7. The movement detection system of claim 6, wherein an image similarity score less than the detection threshold is indicative of movement of the at least one visual marker.

8. The movement detection system of claim 1, wherein the image feed includes intra-operative arthroscopic images.

9. The movement detection system of claim 1, wherein the at least one visual marker includes a fiducial marker fixed to patient anatomy.

10. The movement detection system of claim 1, wherein (i) generating the scene representation includes generating the scene using a neural radiance field (NeRF) model and (ii) generating the synthesized image includes generating the synthesized image using the NeRF model.

11. A method for detecting movement of at least one visual marker within a surgical environment, the method comprising, using one or more processing devices:

receiving first data corresponding to one or more images of the surgical environment, wherein the one or more images include at least one visual marker located within the surgical environment;

using the first data, generating a scene representation corresponding to the one or more images;

generating, based on the scene representation and a location of the at least one visual marker in an image feed of the surgical environment, a synthesized image of the surgical environment;

calculating an image similarity score indicating a similarity between the synthesized image and the one or more images; and

performing one or more actions based on the image similarity score.

12. The method of claim 11, wherein generating the synthesized image includes generating a plurality of synthesized images corresponding to a plurality of locations of the at least one visual marker.

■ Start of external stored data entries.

(* ===== verification/Win32.v ===== *)
(** * Windows kernel objects

    The documented behaviour of the functions of Windows that the semaphores
    call ([CreateSemaphore], [CloseHandle], [WaitForSingleObject],
    [ReleaseSemaphore]): handles to counted objects, which may have a name and
    last as long as a handle to them does.  The functions are the system's; the
    semaphores of [semaphore.c] and [named_semaphore.c] are built on them. *)

From S2P Require Import Prelude Mutex Counter.
Import Mutex Counter.

Local Open Scope Z_scope.

Module Win32.

Definition LONG_MAX : Z := 2 ^ 31 - 1.

(** Handles and the objects they are for, the counts of the objects, the names;
    handles and objects are numbered and never numbered again. *)
Record kernel := Kernel {
  handles : gmap nat nat;
  objects : gmap nat Z;
  names : gmap (list Z) nat;
  next : nat
}.

Definition boot : kernel := Kernel ∅ ∅ ∅ 0.

(** A new handle for an object that is there. *)
Definition open_handle (o : nat) (k : kernel) : nat * kernel :=
  (next k, Kernel (<[next k := o]> (handles k)) (objects k) (names k) (S (next k))).

(** A new object; its number is that of its first handle. *)
Definition new_object (name : option (list Z)) (count : Z) (k : kernel) : nat * kernel :=
  (next k, Kernel (<[next k := next k]> (handles k)) (<[next k := count]> (objects k))
    (match name with None => names k | Some p => <[p := next k]> (names k) end) (S (next k))).

(** The maximum is [LONG_MAX] in every call; the system may refuse. *)
Definition CreateSemaphore (fails : bool) (initial : Z) (name : option (list Z)) (k : kernel)
  : option nat * kernel :=
  if fails then (None, k)
  else
    let '(h, k) :=
      match name ≫= fun p => names k !! p with
      | Some o => open_handle o k
      | None => new_object name initial k
      end in
    (Some h, k).

(** The object goes with its last handle, and its name with it. *)
Definition CloseHandle (h : nat) (k : kernel) : outcome kernel :=
  match handles k !! h with
  | None => Undefined
  | Some o =>
      let hs := delete h (handles k) in
      if decide (map_Forall (fun _ o' => o' <> o) hs)
      then Done (Kernel hs (delete o (objects k)) (filter (fun po => po.2 <> o) (names k)) (next k))
      else Done (Kernel hs (objects k) (names k) (next k))
  end.

Definition object (h : nat) (k : kernel) : option (nat * Z) :=
  o ← handles k !! h; c ← objects k !! o; Some (o, c).

Definition set_count (o : nat) (c : Z) (k : kernel) : kernel :=
  Kernel (handles k) (<[o := c]> (objects k)) (names k) (next k).

Definition INFINITE : Z := 2 ^ 32 - 1.
Definition WAIT_OBJECT_0 : Z := 0.
Definition WAIT_TIMEOUT : Z := 258.

(** Without a permit: the time-out of zero runs out at once, the infinite one
    never.  Only these two are used. *)
Definition WaitForSingleObject (h : nat) (timeout : Z) (k : kernel) : outcome (Z * kernel) :=
  match object h k with
  | None => Undefined
  | Some (o, c) =>
      if 0 <? c then Done (WAIT_OBJECT_0, set_count o (c - 1) k)
      else if timeout =? 0 then Done (WAIT_TIMEOUT, k)
      else Blocks
  end.

(** A release that would exceed the maximum leaves the count as it is. *)
Definition ReleaseSemaphore (h : nat) (n : Z) (k : kernel) : outcome (bool * kernel) :=
  match object h k with
  | None => Undefined
  | Some (o, c) => if c + n <=? LONG_MAX then Done (true, set_count o (c + n) k) else Done (false, k)
  end.

(** ** The kernel's invariant

    A handle is for an object that is there, an object has a handle, a name is
    for an object, and numbers in use are below [next]. *)

Record kernel_ok (k : kernel) : Prop := {
  k_live : forall h o, handles k !! h = Some o -> is_Some (objects k !! o);
  k_held : forall o c, objects k !! o = Some c -> exists h, handles k !! h = Some o;
  k_name : forall p o, names k !! p = Some o -> is_Some (objects k !! o);
  k_inj : forall p q o, names k !! p = Some o -> names k !! q = Some o -> p = q;
  k_handle_fresh : forall h o, handles k !! h = Some o -> (h < next k)%nat;
  k_object_fresh : forall o c, objects k !! o = Some c -> (o < next k)%nat;
  k_range : forall o c, objects k !! o = Some c -> 0 <= c <= LONG_MAX
}.

Lemma boot_ok : kernel_ok boot.
Proof. split; intros; set_solver. Qed.

Lemma set_count_ok k o c d :
  kernel_ok k -> objects k !! o = Some c -> 0 <= d <= LONG_MAX -> kernel_ok (set_count o d k).
Proof.
  intros [H1 H2 H3 H4 H5 H6 H7] Ho Hd.
  assert (forall o', is_Some (objects k !! o') -> is_Some (<[o := d]> (objects k) !! o')) as Hlive.
  { intros o' Ho'. rewrite lookup_insert_is_Some'. auto. }
  split; simpl; eauto; intros o' c'; rewrite lookup_insert_Some; naive_solver.
Qed.

Lemma open_handle_ok k o : kernel_ok k -> is_Some (objects k !! o) -> kernel_ok (open_handle o k).2.
Proof.
  intros [H1 H2 H3 H4 H5 H6 H7] Ho. split; simpl; eauto.
  - intros h o'. rewrite lookup_insert_Some. naive_solver.
  - intros o' c Hc. destruct (H2 _ _ Hc) as [h Hh]. exists h. rewrite lookup_insert_ne; [done|].
    apply H5 in Hh. lia.
  - intros h o'. rewrite lookup_insert_Some. intros [[<- _]|[_ Hh]]; [lia|]. apply H5 in Hh. lia.
  - intros o' c Hc%H6. lia.
Qed.

Lemma new_object_ok k name c :
  kernel_ok k -> 0 <= c <= LONG_MAX -> (forall p, name = Some p -> names k !! p = None) ->
  kernel_ok (new_object name c k).2.
Proof.
  intros [H1 H2 H3 H4 H5 H6 H7] Hc Hn.
  assert (forall o, is_Some (objects k !! o) -> is_Some (<[next k := c]> (objects k) !! o)) as Hlive.
  { intros o Ho. rewrite lookup_insert_is_Some'. auto. }
  assert (forall p o, names k !! p = Some o -> o <> next k) as Hne.
  { intros p o [x Hx%H6]%H3. lia. }
  split; simpl.
  - intros h o. rewrite lookup_insert_Some. intros [[_ <-]|[_ Hh]]; [by rewrite lookup_insert_eq|]. eauto.
  - intros o x. rewrite lookup_insert_Some. intros [[<- <-]|[Hno Ho]].
    + exists (next k). by rewrite lookup_insert_eq.
    + destruct (H2 _ _ Ho) as [h Hh]. exists h. rewrite lookup_insert_ne; [done|]. apply H5 in Hh. lia.
  - intros p o. destruct name as [q|]; [rewrite lookup_insert_Some|eauto].
    intros [[_ <-]|[_ Hp]]; [by rewrite lookup_insert_eq|eauto].
  - intros p q o. destruct name as [r|]; [|eauto]. rewrite !lookup_insert_Some.
    intros [[<- <-]|[_ Hp]] [[<- E]|[_ Hq]]; auto; try (by destruct (Hne _ _ Hp)); [|eauto].
    by destruct (Hne _ _ Hq).
  - intros h o. rewrite lookup_insert_Some. intros [[<- _]|[_ Hh%H5]]; lia.
  - intros o x. rewrite lookup_insert_Some. intros [[<- _]|[_ Ho%H6]]; lia.
  - intros o x. rewrite lookup_insert_Some. naive_solver.
Qed.

Lemma CreateSemaphore_ok fails c name k :
  kernel_ok k -> 0 <= c <= LONG_MAX -> kernel_ok (CreateSemaphore fails c name k).2.
Proof.
  intros Hk Hc. unfold CreateSemaphore. destruct fails; [done|].
  destruct (name ≫= _) as [o|] eqn:E; simpl.
  - destruct name as [p|]; [|done]. simpl in E. apply (open_handle_ok k o Hk). by eapply k_name.
  - apply (new_object_ok k name c Hk Hc). by intros p ->.
Qed.

Lemma CloseHandle_ok h k k' : kernel_ok k -> CloseHandle h k = Done k' -> kernel_ok k'.
Proof.
  intros [H1 H2 H3 H4 H5 H6 H7]. unfold CloseHandle. destruct (handles k !! h) as [o|] eqn:Hh; [|done].
  case_decide as Hlast; intros [= <-]; split; simpl.
  - intros h' o' Hh'. rewrite lookup_delete_ne; [apply lookup_delete_Some in Hh' as [_ ?]; eauto|].
    apply Hlast in Hh'. done.
  - intros o' c [Hne Ho']%lookup_delete_Some. destruct (H2 _ _ Ho') as [h' Hh']. exists h'.
    rewrite lookup_delete_ne; [done|]. congruence.
  - intros p o' [Hp Hne]%map_lookup_filter_Some. simpl in Hne. rewrite lookup_delete_ne by done. eauto.
  - intros p q o' [Hp _]%map_lookup_filter_Some [Hq _]%map_lookup_filter_Some. eauto.
  - intros h' o' [_ ?]%lookup_delete_Some. eauto.
  - intros o' c [_ ?]%lookup_delete_Some. eauto.
  - intros o' c [_ ?]%lookup_delete_Some. eauto.
  - intros h' o' [_ ?]%lookup_delete_Some. eauto.
  - intros o' c Ho'. destruct (decide (o' = o)) as [->|Hne].
    + apply map_not_Forall in Hlast as (h' & o' & Hh' & Ho''); [|apply _]. apply dec_stable in Ho''. subst. eauto.
    + destruct (H2 _ _ Ho') as [h' Hh']. exists h'. rewrite lookup_delete_ne; [done|]. congruence.
  - eauto.
  - eauto.
  - intros h' o' [_ ?]%lookup_delete_Some. eauto.
  - eauto.
  - eauto.
Qed.

Lemma object_live h k o : kernel_ok k -> handles k !! h = Some o -> exists c, object h k = Some (o, c) /\ objects k !! o = Some c.
Proof. intros Hk Hh. destruct (k_live k Hk h o Hh) as [c Hc]. exists c. unfold object. by rewrite Hh; simpl; rewrite Hc. Qed.

Lemma object_Some h k o c : object h k = Some (o, c) <-> handles k !! h = Some o /\ objects k !! o = Some c.
Proof.
  unfold object. rewrite bind_Some. setoid_rewrite bind_Some. naive_solver.
Qed.

(** The outcomes of the operations on a handle. *)

Lemma Wait_done h t k rc k' :
  WaitForSingleObject h t k = Done (rc, k') ->
  exists o c, handles k !! h = Some o /\ objects k !! o = Some c /\
    (0 < c /\ rc = WAIT_OBJECT_0 /\ k' = set_count o (c - 1) k \/
     c <= 0 /\ t = 0 /\ rc = WAIT_TIMEOUT /\ k' = k).
Proof.
  unfold WaitForSingleObject. destruct (object h k) as [[o c]|] eqn:E; [|done]. apply object_Some in E as [Hh Ho].
  exists o, c. destruct (Z.ltb_spec 0 c); [|destruct (Z.eqb_spec t 0)]; naive_solver.
Qed.

Lemma Release_done h k b k' :
  ReleaseSemaphore h 1 k = Done (b, k') ->
  exists o c, handles k !! h = Some o /\ objects k !! o = Some c /\
    (c < LONG_MAX /\ b = true /\ k' = set_count o (c + 1) k \/ LONG_MAX <= c /\ b = false /\ k' = k).
Proof.
  unfold ReleaseSemaphore. destruct (object h k) as [[o c]|] eqn:E; [|done]. apply object_Some in E as [Hh Ho].
  intros H. exists o, c. split; [done|]. split; [done|]. revert H.
  destruct (Z.leb_spec (c + 1) LONG_MAX); intros [= <- <-]; [left|right]; (split; [lia|done]).
Qed.

Lemma Wait_ok h t k rc k' : kernel_ok k -> WaitForSingleObject h t k = Done (rc, k') -> kernel_ok k'.
Proof.
  intros Hk (o & c & Hh & Ho & [(Hc & _ & ->)|(_ & _ & _ & ->)])%Wait_done; [|done].
  pose proof (k_range k Hk o c Ho). eapply set_count_ok; eauto. lia.
Qed.

Lemma Release_ok h k b k' : kernel_ok k -> ReleaseSemaphore h 1 k = Done (b, k') -> kernel_ok k'.
Proof.
  intros Hk (o & c & Hh & Ho & [(Hc & _ & ->)|(_ & _ & ->)])%Release_done; [|done].
  pose proof (k_range k Hk o c Ho). eapply set_count_ok; eauto. lia.
Qed.

(** A live handle is never misused. *)
Lemma Wait_defined h t k : kernel_ok k -> is_Some (handles k !! h) -> WaitForSingleObject h t k <> Undefined.
Proof.
  intros Hk [o Hh]. destruct (object_live h k o Hk Hh) as (c & E & _). unfold WaitForSingleObject. rewrite E.
  by repeat case_match.
Qed.

Lemma Release_defined h k : kernel_ok k -> is_Some (handles k !! h) -> ReleaseSemaphore h 1 k <> Undefined.
Proof.
  intros Hk [o Hh]. destruct (object_live h k o Hk Hh) as (c & E & _). unfold ReleaseSemaphore. rewrite E.
  by repeat case_match.
Qed.

End Win32.
(* ===== verification/ThreadPool.v ===== *)
(** * Thread pool ([d4np/concurrency/thread_pool.h], [thread_pool.c])

    The workers, any number of client threads that submit tasks, and the
    thread that owns the pool, which starts the workers (with the roll-back of a
    failed start) and destroys the pool.  The steps are those between the calls
    to the lock, the semaphore and the allocator; the code inside the lock is
    run as functions on the linked task queue.  The loops of [init] and
    [destroy] run over [thread_count] and the array of handles, which is freed
    at the end; what [init] does before its loop is [pool_prepare], on memory.
    A task that itself submits is a
    client that does so while the worker that runs the task is at [WRun].  The
    semaphore is an atomic counter here; [PoolSemaphore] replaces it by the
    steps of [Semaphore]. *)

From S2P Require Import Prelude Status Memory Allocator Mutex Semaphore.
Import Mutex.

Module ThreadPool.

(** ** Before the workers are started *)

(** [sizeof] and [alignof] of [pthread_t]. *)
Definition THREAD_SIZE : Z := 8.

Record pool_resources := Resources {
  rs_allocator : option d4np_allocator;
  rs_threads : ptr;
  rs_thread_count : Z;
  rs_lock : d4np_mutex;
  rs_items : Semaphore.d4np_sem_posix
}.

Section prepare.
Context `{!Libc}.
Local Open Scope Z_scope.

(** [d4np_thread_pool_init] up to its loop; [D4NP_OK]: the loop follows. *)
Definition pool_prepare (pool : option pool_resources) (allocator : option d4np_allocator)
    (thread_count lock_rc mutex_rc cond_rc : Z) : M (d4np_status * option pool_resources) :=
  match pool with
  | None => mret (D4NP_ERR_INVALID_ARGUMENT, None)
  | Some p =>
      if thread_count =? 0 then mret (D4NP_ERR_INVALID_ARGUMENT, Some p)
      else
        max ← size_div SIZE_MAX THREAD_SIZE;
        if max <? thread_count then mret (D4NP_ERR_OVERFLOW, Some p)
        else
          let allocator := Some (resolve allocator) in
          match d4np_mutex_init (Some (rs_lock p)) lock_rc with
          | (D4NP_OK, Some lock) =>
              match Semaphore.d4np_semaphore_init (Some (rs_items p)) 0 mutex_rc cond_rc with
              | Done (D4NP_OK, Some items) =>
                  threads ← d4np_alloc allocator (thread_count ⊠ THREAD_SIZE) THREAD_SIZE;
                  if is_null threads then
                    match Semaphore.d4np_semaphore_destroy (Some items), d4np_mutex_destroy (Some lock) with
                    | Done (Some items), Done (Some lock) =>
                        mret (D4NP_ERR_OUT_OF_MEMORY, Some (Resources allocator Null thread_count lock items))
                    | _, _ => fault
                    end
                  else mret (D4NP_OK, Some (Resources allocator threads thread_count lock items))
              | Done (_, Some items) =>
                  match d4np_mutex_destroy (Some lock) with
                  | Done (Some lock) => mret (D4NP_ERR_INTERNAL, Some (Resources allocator Null thread_count lock items))
                  | _ => fault
                  end
              | _ => fault
              end
          | (_, Some lock) => mret (D4NP_ERR_INTERNAL, Some (Resources allocator Null thread_count lock (rs_items p)))
          | (_, None) => fault
          end
  end.

Definition d4np_thread_pool_thread_count (pool : option pool_resources) : Z :=
  match pool with Some p => rs_thread_count p | None => 0 end.

(** C40. Before any worker is started, [d4np_thread_pool_init] either has all
    its resources or none: it refuses no threads and a count whose handles do
    not fit, and then touches nothing; when the memory for the handles cannot
    be had, the lock, the semaphore's mutex and its condition variable are
    destroyed again and the heap is as it was; when the lock cannot be
    initialised, neither it nor the semaphore has been; when the semaphore's
    mutex or condition variable cannot, the lock is destroyed again, and so is
    the semaphore's mutex if it had been initialised, and memory is untouched.
    Otherwise the lock is free, the semaphore has no permit and no waiter, and
    the handles have the room of the requested count. *)
Theorem pool_prepare_all_or_nothing m p0 oa n lock_rc mutex_rc cond_rc :
  allocator_arg_ok oa -> 0 <= n <= SIZE_MAX ->
  wp (pool_prepare (Some p0) oa n lock_rc mutex_rc cond_rc) m (fun r m' =>
    match r with
    | (D4NP_OK, Some p) =>
        n <> 0 /\ lock_rc = 0 /\ mutex_rc = 0 /\ cond_rc = 0 /\ owned m' (rs_threads p) (n * THREAD_SIZE) /\
        rs_lock p = Mtx None /\ rs_items p = Semaphore.Sem (Mtx None) (Semaphore.Cond 0) 0 /\
        d4np_thread_pool_thread_count (Some p) = n /\ heap_free (rs_threads p) (m_heap m') = m_heap m
    | (D4NP_ERR_INVALID_ARGUMENT, Some p) => n = 0 /\ p = p0 /\ m' = m
    | (D4NP_ERR_OVERFLOW, Some p) => SIZE_MAX < n * THREAD_SIZE /\ p = p0 /\ m' = m
    | (D4NP_ERR_OUT_OF_MEMORY, Some p) =>
        rs_threads p = Null /\ rs_lock p = Uninit /\ Semaphore.s_mutex (rs_items p) = Uninit /\
        Semaphore.s_cond (rs_items p) = Semaphore.CUninit /\ m_heap m' = m_heap m
    | (D4NP_ERR_INTERNAL, Some p) =>
        rs_threads p = Null /\ m' = m /\
        (lock_rc <> 0 /\ rs_lock p = rs_lock p0 /\ rs_items p = rs_items p0 \/
         lock_rc = 0 /\ rs_lock p = Uninit /\
         (mutex_rc <> 0 /\ rs_items p = rs_items p0 \/
          mutex_rc = 0 /\ cond_rc <> 0 /\ Semaphore.s_mutex (rs_items p) = Uninit /\
          Semaphore.s_cond (rs_items p) = Semaphore.s_cond (rs_items p0)))
    | _ => False
    end).
Proof.
  intros Ha Hn. apply resolve_ok in Ha. unfold pool_prepare.
  destruct (Z.eqb_spec n 0) as [->|Hn0]; [by wp_ret|].
  wp_bind. eapply wp_run; [by apply size_div_run|].
  destruct (Z.ltb_spec (SIZE_MAX / THREAD_SIZE) n) as [Ho|Ho].
  { wp_ret. split; [|done]. apply size_mul_overflow in Ho; [done|done|lia]. }
  assert (n * THREAD_SIZE <= SIZE_MAX) by (apply Z.nlt_ge; intros ?%size_mul_overflow; (done || lia)).
  unfold d4np_mutex_init. destruct (Z.eqb_spec lock_rc 0) as [->|Hl]; [|wp_ret; simpl; auto 10].
  unfold Semaphore.d4np_semaphore_init. destruct (Z.eqb_spec mutex_rc 0) as [->|Hm]; cbn [negb];
    [|simpl; wp_ret; simpl; auto 15].
  destruct (Z.eqb_spec cond_rc 0) as [->|Hc]; cbn [negb]; [|simpl; wp_ret; simpl; auto 15].
  unfold THREAD_SIZE in *. rewrite size_mul_small by size_lia. wp_bind. unfold d4np_alloc. simpl.
  eapply wp_mono; [apply (ok_alloc m (n * 8) 8); [lia|by exists 3]|].
  intros p m' Hpost. pose proof (alloc_undo _ _ _ _ _ _ Hpost) as Hundo.
  apply alloc_post_inv in Hpost as [[-> Hh]|(b & -> & _ & _ & Hown & _)]; [| |lia]; simpl; wp_ret; [done|].
  simpl. by split_and!.
Qed.

End prepare.

Section pool.
Context {T : Type} `{EqDecision T}.       (* a task: [fn] and [arg] *)
Variable clients : nat.                   (* threads that submit *)
Variable os : platform.

Record d4np_task_node := TaskNode { tn_next : option nat; tn_task : T }.

(** The part of [d4np_thread_pool_t] the lock guards, and the nodes. *)
Record d4np_thread_pool := Pool {
  q_head : option nat;
  q_tail : option nat;
  shutting_down : bool;
  nodes : gmap nat d4np_task_node
}.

13. The method of claim 11, wherein generating the synthesized image includes using, to generate the synthesized image, at least one of:

a neural radiance field (NeRF) model;

neutral representation modeling;

light field sampling;

mesh-based representation;

a differentiable rasterizer; and

Gaussian splatting.

14. The method of claim 11, wherein calculating the image similarity score includes calculating a peak signal-to-noise ratio based on a comparison between the synthesized image and the one or more images.

15. The method of claim 11, wherein performing the one or more actions includes correcting alignment data associated with the at least one visual marker based on the image similarity score.

16. The method of claim 11, wherein performing the one or more actions includes (i) determining whether the image similarity score is less than a detection threshold and (ii) performing the one or more actions in response to the image similarity score being less than the detection threshold.

17. The method of claim 16, wherein an image similarity score less than the detection threshold is indicative of movement of the at least one visual marker.

18. The method of claim 11, wherein the image feed includes intra-operative arthroscopic images.

19. The method of claim 11, wherein the at least one visual marker includes a fiducial marker fixed to patient anatomy.

20. The method of claim 11, wherein (i) generating the scene representation includes generating the scene using a neural radiance field (NeRF) model and (ii) generating the synthesized image includes generating the synthesized image using the NeRF model.